Thursday, April 26, 2012

Bathroom Floor Herd Immunity

I was in the gym with SMH and we'd adjourned to the locker rooms to shower.

SMH is American, and a fairly organised kind of fellow. As a result, he had his shower thongs (or flip flops, in the parlance of these lands).

I, on the other hand, manage to be chronically disorganised. It should thus come as no surprise to find out that despite meaning to do so for about 3 years, I still haven't bought a spare pair of thongs and put them in my gym bag.

Now, I lean towards the laissez faire attitude to hygiene. The human immune system is incredibly well suited towards things like touching bathroom door handles and toilet seats without collapsing in a quivering heap of bacterial infection. Most purported hygiene issues (outside a hospital or food handling setting) are largely just a feeling of ickiness masquerading as health concerns.

Boy howdy do Americans go crazy for bathroom hygiene. There is a shocking number of otherwise sensible people who literally will not touch a bathroom door handle, and will grab a paper towel to open the door because they're so paranoid. This even makes its way on to official instructions sometimes, like here. There doesn't seem to be much of a sense of historical perspective - back in the 60s, I'm pretty sure people weren't using paper towels to open doors (not least because paper towel wasn't that common). I'm also pretty sure they weren't dropping dead from bathroom-door-related infections either. Perhaps, just perhaps, all this craze for hand sanitisers and never touching any public surfaces is just modern man turning into a complete weenie.

Nonetheless, showers in gyms do run the risk of getting fungal infections. The floors tend to be always wet and slightly warm, and lots of feet are walking over them. So it probably is prudent to get a pair of thongs.

But despite 3 years of not wearing them and showering at this gym, I'd pretty much been fine.

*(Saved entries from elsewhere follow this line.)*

(* ===== verification/Boot.v ===== *)
(** * Early output and detection at boot (kernel/src/arch/boot_entry.rs)

    The output the kernel makes before any of its modules is initialised: raw writes
    to the serial port and to the VGA memory, with numbers formatted in fixed
    buffers; and the detection of the processor and of the memory size. *)

From stdpp Require Import base numbers list gmap strings.
From S2P Require Import Prelude ByteStr Text Ports CpuInfo.

#[local] Open Scope Z_scope.
#[local] Open Scope rust_scope.

(** ** The serial port *)

Section Early.
Context `{PortIO P}.

(** The wait for an empty transmitter; [timeout] counts down to the [break]. *)
Fixpoint wait_transmit (timeout : nat) : M P unit :=
  match timeout with
  | O => mret tt
  | S timeout =>
      status ← inb 0x3FD;
      if Z.land status 0x20 =? 0 then wait_transmit timeout else mret tt
  end.

Definition EARLY_TIMEOUT : nat := Z.to_nat 100000.

Definition early_serial_write (b : Z) : M P unit :=
  _ ← wait_transmit EARLY_TIMEOUT;
  outb 0x3F8 b.

Definition early_serial_print (s : list Z) : M P unit :=
  mfor s (λ b,
    _ ← (if b =? 10 then early_serial_write 13 else mret tt);
    early_serial_write b).

(** [while val > 0 { buf[i] = low(val); i += 1; val = next(val); }] *)
Fixpoint fill_digits (low next : Z → Z) (fuel : nat) (val i : Z) (buf : list Z) : outcome (Z * list Z) :=
  if 0 <? val then
    match fuel with
    | O => OutOfFuel
    | S fuel =>
        buf ← zset buf i (low val);
        fill_digits low next fuel (next val) (i + 1) buf
    end
  else mret (i, buf).

(** [while i > 0 { i -= 1; early_serial_write(buf[i]); }] *)
Definition write_reversed (i : Z) (buf : list Z) : M P unit :=
  mfor (rev (range 0 i)) (λ j, b ← liftO (zget buf j); early_serial_write b).

Definition hex_low (val : Z) : Z :=
  let nibble := wrap 8 (Z.land val 0xF) in
  if nibble <? 10 then 48 + nibble else 65 + nibble - 10.

Definition early_serial_write_hex (val : Z) : M P unit :=
  if val =? 0 then early_serial_write 48 else
  '(i, buf) ← liftO (fill_digits hex_low (λ v, Z.shiftr v 4) 64 val 0 (zrepeat 16 0));
  write_reversed i buf.

Definition dec_low (val : Z) : Z := wrap 8 (48 + wrap 8 (val mod 10)).

Definition early_serial_write_dec (val : Z) : M P unit :=
  if val =? 0 then early_serial_write 48 else
  '(i, buf) ← liftO (fill_digits dec_low (λ v, v / 10) 64 val 0 (zrepeat 20 0));
  write_reversed i buf.

Definition early_serial_write_hex8 (val : Z) : M P unit :=
  let HEX := bytes_of "0123456789ABCDEF" in
  hi ← liftO (zget HEX (Z.land (Z.shiftr val 4) 0xF));
  _ ← early_serial_write hi;
  lo ← liftO (zget HEX (Z.land val 0xF));
  early_serial_write lo.

(** The percentage, as the three branches format it in [buf]. *)
Definition percent_text (pct : Z) : list Z :=
  if 100 <=? pct then [48 + pct / 100; 48 + (pct / 10) mod 10; 48 + pct mod 10]
  else if 10 <=? pct then [48 + pct / 10; 48 + pct mod 10]
  else [48 + pct].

And I finally figured out why.

Herd Immunity.

When enough people are vaccinated against a disease, it becomes hard for the disease to spread. As a result, people who don't get vaccinated get to free ride off the added group protection from those who do vaccinate.

And something similar happens with bathroom floors. In the US, the vast majority of people wear thongs to public showers. I'm quite sure this is due to the hygiene/gross-out combo, and not out of any sense of public-spiritedness. But the effect is the same - if there are very few people who aren't wearing thongs, there's very few people likely to be spreading around foot infections. And that means that it's actually pretty safe for free-riders like me to go without.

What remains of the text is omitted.